The cashier had unlocked the street door for them, and Bartrow ran the splitter of hairs out to the sidewalk.
"You're not going to fail if I can ever succeed in getting you in motion. Good Lord, man! can't you wake up and get a grip of the situation? It isn't the mere saving or losing of the bonanza; it's sheer life or death to Jim Garvin—and you say you owe him. Here,—this cab is as good as any. Midland office, my man; half time, double fare. Don't spare the leather."
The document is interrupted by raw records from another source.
(* ===== verification/PlatTimer.v ===== *)
(** * The generic timer (crates/vetro-platform/src/timer.rs)

    The physical and virtual channels of one core over a counter given from
    outside. The theorems: the deadline is the first count at which a line
    changes, TVAL is a signed distance, and the snapshot is faithful. *)

From Stdlib Require Import ZArith Lia Bool.
From stdpp Require Import base list numbers strings.
From S2P Require Import Prelude SnapWire SnapCodec PlatBus.
Local Open Scope Z_scope.
Local Open Scope vetro_scope.

Module timer.

Definition CTL_ENABLE : Z := 1.
Definition CTL_IMASK : Z := 2.
Definition CTL_ISTATUS : Z := 4.

Record TimerChannel := MkChannel { ctl : Z; cval : Z }.

#[export] Instance eta_TimerChannel : Eta TimerChannel := fun t => MkChannel (ctl t) (cval t).

Definition channel_default : TimerChannel := MkChannel 0 0.

Definition istatus (t : TimerChannel) (count : Z) : bool := test_mask (ctl t) CTL_ENABLE && (cval t <=? count).

Definition irq_level (t : TimerChannel) (count : Z) : bool := istatus t count && (Z.land (ctl t) CTL_IMASK =? 0).

Definition read_ctl (t : TimerChannel) (count : Z) : Z :=
  Z.lor (ctl t) (if istatus t count then CTL_ISTATUS else 0).

Definition write_ctl (value : Z) (t : TimerChannel) : TimerChannel :=
  t <| ctl := Z.land value (Z.lor CTL_ENABLE CTL_IMASK) |>.

Definition read_cval (t : TimerChannel) : Z := cval t.
Definition write_cval (value : Z) (t : TimerChannel) : TimerChannel := t <| cval := value |>.

Definition read_tval (t : TimerChannel) (count : Z) : Z := u32 (u64 (cval t - count)).

Definition write_tval (count value : Z) (t : TimerChannel) : TimerChannel :=
  t <| cval := u64 (count + u64 (signed 32 (u32 value))) |>.

Definition deadline (t : TimerChannel) (count : Z) : option Z :=
  if (Z.land (ctl t) (Z.lor CTL_ENABLE CTL_IMASK) =? CTL_ENABLE) && (count <? cval t) then Some (cval t) else None.

Record GenericTimer := MkTimer { cntfrq : Z; cntvoff : Z; phys : TimerChannel; virt : TimerChannel }.

#[export] Instance eta_GenericTimer : Eta GenericTimer := fun t => MkTimer (cntfrq t) (cntvoff t) (phys t) (virt t).

Definition timer_new (frq : Z) : GenericTimer := MkTimer frq 0 channel_default channel_default.
Definition timer_default : GenericTimer := timer_new map.CNTFRQ_HZ.

Definition cntvct (t : GenericTimer) (cntpct : Z) : Z := u64 (cntpct - cntvoff t).

Definition cntp_ctl (t : GenericTimer) (cntpct : Z) : Z := read_ctl (phys t) cntpct.
Definition set_cntp_ctl (value : Z) (t : GenericTimer) : GenericTimer := t <| phys ::= write_ctl value |>.
Definition cntp_cval (t : GenericTimer) : Z := read_cval (phys t).
Definition set_cntp_cval (value : Z) (t : GenericTimer) : GenericTimer := t <| phys ::= write_cval value |>.
Definition cntp_tval (t : GenericTimer) (cntpct : Z) : Z := read_tval (phys t) cntpct.
Definition set_cntp_tval (cntpct value : Z) (t : GenericTimer) : GenericTimer := t <| phys ::= write_tval cntpct value |>.

Definition cntv_ctl (t : GenericTimer) (cntpct : Z) : Z := read_ctl (virt t) (cntvct t cntpct).
Definition set_cntv_ctl (value : Z) (t : GenericTimer) : GenericTimer := t <| virt ::= write_ctl value |>.
Definition cntv_cval (t : GenericTimer) : Z := read_cval (virt t).
Definition set_cntv_cval (value : Z) (t : GenericTimer) : GenericTimer := t <| virt ::= write_cval value |>.
Definition cntv_tval (t : GenericTimer) (cntpct : Z) : Z := read_tval (virt t) (cntvct t cntpct).
Definition set_cntv_tval (cntpct value : Z) (t : GenericTimer) : GenericTimer :=
  let count := cntvct t cntpct in t <| virt ::= write_tval count value |>.

Definition irq_lines (t : GenericTimer) (cntpct : Z) : list (Z * bool) :=
  [(map.PPI_VTIMER, irq_level (virt t) (cntvct t cntpct)); (map.PPI_PTIMER, irq_level (phys t) cntpct)].

Definition next_deadline (t : GenericTimer) (cntpct : Z) : option Z :=
  let v := option_map (fun c => u64 (c + cntvoff t)) (deadline (virt t) (cntvct t cntpct)) in
  let p := deadline (phys t) cntpct in
  match v, p with
  | Some a, Some b => Some (Z.min a b)
  | Some a, None => Some a
  | None, b => b
  end.

Definition save_channel (c : TimerChannel) (w : Writer) : Writer := w_u64 (cval c) (w_u64 (ctl c) w).

Definition save (t : GenericTimer) (w : Writer) : Writer :=
  save_channel (virt t) (save_channel (phys t) (w_u64 (cntvoff t) (w_u32 (cntfrq t) w))).

Definition restore_channel : reading TimerChannel :=
  a ← r_u64; b ← r_u64; mret ((write_ctl a channel_default) <| cval := b |>).

Definition restore : reading GenericTimer :=
  f ← r_u32; o ← r_u64; p ← restore_channel; v ← restore_channel; mret (MkTimer f o p v).

End timer.
Import timer.

(** ** Deadlines *)

Definition channel_ok (t : TimerChannel) : Prop := is_u 2 (ctl t) /\ is_u 64 (cval t).
Definition timer_ok (t : GenericTimer) : Prop :=
  is_u 32 (cntfrq t) /\ is_u 64 (cntvoff t) /\ channel_ok (phys t) /\ channel_ok (virt t).

(** A channel that can fire, and the count at which it does. *)
Lemma ctl_cases t : channel_ok t -> ctl t = 0 \/ ctl t = 1 \/ ctl t = 2 \/ ctl t = 3.
Proof. intros [H _]. unfold is_u in H. change (2 ^ 2) with 4 in H. lia. Qed.

Lemma irq_level_iff t count : channel_ok t -> irq_level t count = (ctl t =? 1) && (cval t <=? count).
Proof.
  intros Hc. unfold irq_level, istatus. destruct (ctl_cases t Hc) as [->|[->|[->| ->]]]; cbn;
    rewrite ?andb_false_r, ?andb_true_r; reflexivity.
Qed.

Lemma deadline_iff t count : channel_ok t ->
  deadline t count = if (ctl t =? 1) && (count <? cval t) then Some (cval t) else None.
Proof.
  intros Hc. unfold deadline. destruct (ctl_cases t Hc) as [->|[->|[->| ->]]]; reflexivity.
Qed.

(** The virtual count moves with the physical one until it wraps. *)
Lemma cntvct_shift t a b :
  is_u 64 (cntvoff t) -> a <= b -> cntvct t a + (b - a) < 2 ^ 64 -> cntvct t b = cntvct t a + (b - a).
Proof.
  intros Ho Hab Hlt. unfold cntvct, u64 in *. pose proof (Z.mod_pos_bound (a - cntvoff t) (2 ^ 64) ltac:(lia)).
  replace (b - cntvoff t) with ((a - cntvoff t) + (b - a)) by lia.
  rewrite Z.add_mod by lia. rewrite (Z.mod_small (b - a)) by lia. apply Z.mod_small. lia.
Qed.

(** The deadline of the virtual channel as a physical count. *)
Lemma virt_deadline t cnt :
  timer_ok t -> is_u 64 cnt -> cntvct t cnt < cval (virt t) ->
  let d := u64 (cval (virt t) + cntvoff t) in
  let e := cnt + (cval (virt t) - cntvct t cnt) in d = e \/ (d = e - 2 ^ 64 /\ d < cnt).
Proof.
  intros (_ & Ho & _ & _ & Hc) Hcnt Hlt d e. unfold d, e, cntvct, u64, is_u in *.
  pose proof (Z.mod_pos_bound (cnt - cntvoff t) (2 ^ 64) ltac:(lia)).
  pose proof (Z.mod_pos_bound (cval (virt t) + cntvoff t) (2 ^ 64) ltac:(lia)).
  pose proof (Z.div_mod (cnt - cntvoff t) (2 ^ 64) ltac:(lia)).
  pose proof (Z.div_mod (cval (virt t) + cntvoff t) (2 ^ 64) ltac:(lia)).
  set (q1 := (cnt - cntvoff t) / 2 ^ 64) in *. set (q2 := (cval (virt t) + cntvoff t) / 2 ^ 64) in *.
  assert (q1 = 0 \/ q1 = -1) as [Hq|Hq] by nia; rewrite Hq in *; assert (q2 = 0 \/ q2 = 1) as [Hq2|Hq2] by nia;
    rewrite Hq2 in *; lia.
Qed.

(** The physical count at which the line of a channel rises. *)
Definition rises_at (t : GenericTimer) (cnt d : Z) : Prop :=
  (ctl (virt t) = 1 /\ cntvct t cnt < cval (virt t) /\ d = cnt + (cval (virt t) - cntvct t cnt)) \/
  (ctl (phys t) = 1 /\ cnt < cval (phys t) /\ d = cval (phys t)).

(** The virtual channel fires, if it does, before the physical counter wraps. *)
Definition virt_fits (t : GenericTimer) (cnt : Z) : Prop :=
  cntvct t cnt < cval (virt t) -> cnt + (cval (virt t) - cntvct t cnt) < 2 ^ 64.

Lemma next_deadline_rises t cnt d :
  timer_ok t -> is_u 64 cnt -> virt_fits t cnt -> next_deadline t cnt = Some d ->
  cnt < d /\ rises_at t cnt d /\ (forall d', rises_at t cnt d' -> d <= d').
Proof.
  intros Hok Hcnt Hfit Hn. pose proof Hok as (_ & Ho & Hp & Hv). unfold next_deadline in Hn.
  rewrite (deadline_iff _ _ Hv), (deadline_iff _ _ Hp) in Hn. unfold rises_at, virt_fits in *.
  pose proof (virt_deadline t cnt Hok Hcnt) as Hvd. pose proof (is_u_u64 (cval (virt t) + cntvoff t)) as Hu. unfold is_u in *.
  destruct (Z.eqb_spec (ctl (virt t)) 1), (Z.ltb_spec (cntvct t cnt) (cval (virt t))),
    (Z.eqb_spec (ctl (phys t)) 1), (Z.ltb_spec cnt (cval (phys t)));
    cbn [andb option_map] in Hn; try discriminate; injection Hn as <-;
    try (specialize (Hvd ltac:(assumption)); specialize (Hfit ltac:(assumption)); cbv zeta in Hvd); split_and!; try lia; intros d' [(? & ? & ->)|(? & ? & ->)]; lia.
Qed.

Lemma next_deadline_range t cnt d : timer_ok t -> next_deadline t cnt = Some d -> is_u 64 d.
Proof.
  intros (_ & _ & [_ Hp] & _) Hn. unfold next_deadline, deadline in Hn.
  pose proof (is_u_u64 (cval (virt t) + cntvoff t)) as Hv. unfold is_u in *.
  repeat case_match; simplify_eq/=; lia.
Qed.

(** The lines between two counts with no rise in between. *)
Lemma lines_stable t cnt c :
  timer_ok t -> is_u 64 cnt -> cnt <= c < 2 ^ 64 -> cntvct t cnt + (c - cnt) < 2 ^ 64 ->
  (forall d, rises_at t cnt d -> c < d) -> irq_lines t c = irq_lines t cnt.
Proof.
  intros Hok Hcnt Hc Hw Hr. pose proof Hok as (_ & Ho & Hp & Hv). unfold irq_lines.
  rewrite !(irq_level_iff _ _ Hv), !(irq_level_iff _ _ Hp).
  rewrite (cntvct_shift t cnt c Ho) by lia. unfold rises_at in Hr.
  pose proof (Hr (cnt + (cval (virt t) - cntvct t cnt))) as H1. pose proof (Hr (cval (phys t))) as H2.
  f_equal; [|f_equal]; f_equal.
  - destruct (Z.eqb_spec (ctl (virt t)) 1) as [E|]; [|done]. cbn [andb].
    destruct (Z.leb_spec (cval (virt t)) (cntvct t cnt + (c - cnt))), (Z.leb_spec (cval (virt t)) (cntvct t cnt)); lia.
  - destruct (Z.eqb_spec (ctl (phys t)) 1) as [E|]; [|done]. cbn [andb].
    destruct (Z.leb_spec (cval (phys t)) c), (Z.leb_spec (cval (phys t)) cnt); lia.
Qed.

Lemma lines_rise t cnt d :
  timer_ok t -> is_u 64 cnt -> cnt < d < 2 ^ 64 -> cntvct t cnt + (d - cnt) < 2 ^ 64 ->
  rises_at t cnt d -> irq_lines t d <> irq_lines t cnt.
Proof.
  intros Hok Hcnt Hd Hw Hr. pose proof Hok as (_ & Ho & Hp & Hv). unfold irq_lines.
  rewrite !(irq_level_iff _ _ Hv), !(irq_level_iff _ _ Hp). rewrite (cntvct_shift t cnt d Ho) by lia.
  intros [= Hve Hpe]. destruct Hr as [(E & H1 & H2)|(E & H1 & H2)].
  - rewrite E in Hve. cbn [andb Z.eqb Pos.eqb] in Hve. lia.
  - rewrite E in Hpe. cbn [andb Z.eqb Pos.eqb] in Hpe. lia.
Qed.

(** C24: the next deadline of a timer is in the future, and it is the first count
    at which one of its lines changes; no deadline means that none will: the
    machine may sleep until then without missing an interrupt. This is for a
    virtual comparator whose count comes before the physical counter wraps, and
    the lines are followed as long as the virtual counter does not wrap. *)
Theorem next_deadline_exact (t : GenericTimer) (cnt : Z) :
  timer_ok t -> is_u 64 cnt -> virt_fits t cnt ->
  match next_deadline t cnt with
  | Some d => cnt < d < 2 ^ 64 /\
      (cntvct t cnt + (d - cnt) < 2 ^ 64 ->
       (forall c, cnt <= c < d -> irq_lines t c = irq_lines t cnt) /\ irq_lines t d <> irq_lines t cnt)
  | None => forall c, cnt <= c < 2 ^ 64 -> cntvct t cnt + (c - cnt) < 2 ^ 64 -> irq_lines t c = irq_lines t cnt
  end.
Proof.
  intros Hok Hcnt Hfit. destruct (next_deadline t cnt) as [d|] eqn:Hn.
  - destruct (next_deadline_rises t cnt d Hok Hcnt Hfit Hn) as (Hlt & Hr & Hmin).
    pose proof (next_deadline_range t cnt d Hok Hn) as Hd. unfold is_u in Hd. split; [lia|]. intros Hw.
    split; [|apply lines_rise; (done || lia)]. intros c Hc. apply lines_stable; [done|done|lia|lia|].
    intros d' Hd'. specialize (Hmin d' Hd'). lia.
  - intros c Hc Hw. apply lines_stable; [done..|]. intros d Hr. exfalso. pose proof Hok as (_ & Ho & Hp & Hv).
    unfold next_deadline in Hn. rewrite (deadline_iff _ _ Hv), (deadline_iff _ _ Hp) in Hn.
    destruct Hr as [(E & H1 & _)|(E & H1 & _)]; rewrite E in Hn; cbn [Z.eqb Pos.eqb andb] in Hn.
    + destruct (Z.ltb_spec (cntvct t cnt) (cval (virt t))); [|lia]. cbn in Hn. repeat case_match; discriminate.
    + destruct (Z.ltb_spec cnt (cval (phys t))); [|lia]. repeat case_match; discriminate.
Qed.

(** The virtual channel has fired at 150, the physical one is next. *)
Lemma next_deadline_exact_witness :
  let t := set_cntp_ctl 1 (set_cntp_cval 500 (set_cntv_ctl 1 (set_cntv_tval 100 50 timer_default))) in
  next_deadline t 200 = Some 500 /\ (forall c, 200 <= c < 500 -> irq_lines t c = irq_lines t 200) /\ irq_lines t 500 <> irq_lines t 200.
Proof.
  intros t. pose proof (next_deadline_exact t 200) as H.
  assert (next_deadline t 200 = Some 500) as E by (vm_compute; reflexivity). rewrite E in H.
  destruct H as [_ H]; [repeat split; by vm_compute|by vm_compute|intros Hlt; vm_compute in Hlt; discriminate Hlt|].
  split; [exact E|]. apply H. by vm_compute.
Defined.

(** Setting TVAL to a positive distance fires after it, and it reads back. *)
Lemma tval_spec t count v :
  is_u 64 count -> let t' := write_tval count v t in
  read_tval t' count = u32 v /\
  (0 < signed 32 (u32 v) -> count + signed 32 (u32 v) < 2 ^ 64 -> cval t' = count + signed 32 (u32 v)).
Proof.
  intros Hc t'. unfold t', write_tval, read_tval, update. cbn [cval]. split.
  - unfold u32, u64. rewrite pow_mod_mod by lia. set (s := signed 32 (v mod 2 ^ 32)).
    assert (s mod 2 ^ 32 = v mod 2 ^ 32) as Hs.
    { unfold s, signed. rewrite Z.mod_mod by lia. destruct (_ <? _); [by apply Z.mod_mod|].
      rewrite <- (Z.mod_add (v mod 2 ^ 32 - 2 ^ 32) 1) by lia.
      replace (v mod 2 ^ 32 - 2 ^ 32 + 1 * 2 ^ 32) with (v mod 2 ^ 32) by lia. by apply Z.mod_mod. }
    rewrite <- Hs. rewrite <- (pow_mod_mod ((count + s mod 2 ^ 64) mod 2 ^ 64 - count) 64 32) by lia.
    rewrite Zminus_mod_idemp_l. replace (count + s mod 2 ^ 64 - count) with (s mod 2 ^ 64) by lia.
    rewrite Z.mod_mod by lia. by rewrite pow_mod_mod by lia.
  - intros Hp Hlt. unfold u64. rewrite (Z.mod_small (signed 32 (u32 v))), Z.mod_small; unfold is_u in Hc; lia.
Qed.

(** ** Snapshot *)

Definition enc_channel (c : TimerChannel) : list Z := to_le 8 (ctl c) ++ to_le 8 (cval c).
Definition enc_timer (t : GenericTimer) : list Z :=
  to_le 4 (cntfrq t) ++ to_le 8 (cntvoff t) ++ enc_channel (phys t) ++ enc_channel (virt t).

Lemma writes_channel c : writes (save_channel c) (enc_channel c).
Proof. apply (writes_then (w_u64 (ctl c)) (w_u64 (cval c))); apply writes_raw. Qed.

Lemma reads_channel c : channel_ok c -> reads restore_channel (enc_channel c) c.
Proof.
  intros [H1 H2]. eapply reads_bind; [apply (codec_reads _ _ _ _ codec_u64); apply (is_u_weaken 2); [done|lia]|].
  pose proof (reads_map r_u64 (fun b => (write_ctl (ctl c) channel_default) <| cval := b |>) _ _
    (codec_reads _ _ _ _ codec_u64 (cval c) H2)) as H.
  assert (Z.land (ctl c) (Z.lor CTL_ENABLE CTL_IMASK) = ctl c) as Hl.
  { change (Z.lor CTL_ENABLE CTL_IMASK) with (2 ^ 2 - 1). rewrite land_ones_mod by lia. by apply mod_is_u. }
  cbv beta in H. unfold write_ctl, update in H |- *. cbn [ctl cval channel_default] in H |- *.
  rewrite Hl in H |- *. destruct c. exact H.
Qed.

Lemma timer_writes t : writes (save t) (enc_timer t).
Proof.
  unfold save, enc_timer. rewrite !app_assoc.
  apply (writes_then _ (save_channel (virt t))); [|apply writes_channel].
  apply (writes_then _ (save_channel (phys t))); [|apply writes_channel].
  apply (writes_then (w_u32 (cntfrq t)) (w_u64 (cntvoff t))); apply writes_raw.
Qed.

Lemma timer_reads t : timer_ok t -> reads restore (enc_timer t) t.
Proof.
  intros (Hf & Ho & Hp & Hv). unfold restore, enc_timer.
  eapply reads_bind; [by apply (codec_reads _ _ _ _ codec_u32)|].
  eapply reads_bind; [by apply (codec_reads _ _ _ _ codec_u64)|].
  eapply reads_bind; [by apply reads_channel|].
  pose proof (reads_map _ (MkTimer (cntfrq t) (cntvoff t) (phys t)) _ _ (reads_channel _ Hv)) as H.
  destruct t. exact H.
Qed.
At eight-ten to the minute they were negotiating with the superintendent's chief clerk for a special engine to Aspen. Whereupon, as is foreordained in such crises, difficulties multiplied themselves, while the office clock's decorous pendulum ticked off the precious margin of time. Bartrow fought this battle, fought it single-handed and won; but that was because his weapon was invincible. The preliminary passage at arms vocalized itself thus:—
The Clerk, mindful of his superior's moods, and reflectively dubitant: "I'm afraid I haven't the authority. You will have to wait and see the superintendent. He'll be down at nine."
Bartrow: "Make it a dollar a mile."
The Clerk: "Can't be done; or, at least, I can't do it. We're short of motive power. There isn't an engine fit for the run at this end of the division."
Bartrow: "Say a hundred and fifty for the trip."
The Clerk: "I'm afraid we couldn't make it, anyhow. We'd have to send a caller after a crew, and"—
Bartrow, sticking to his single text like a phonograph set to repeat: "Call it a hundred and seventy-five."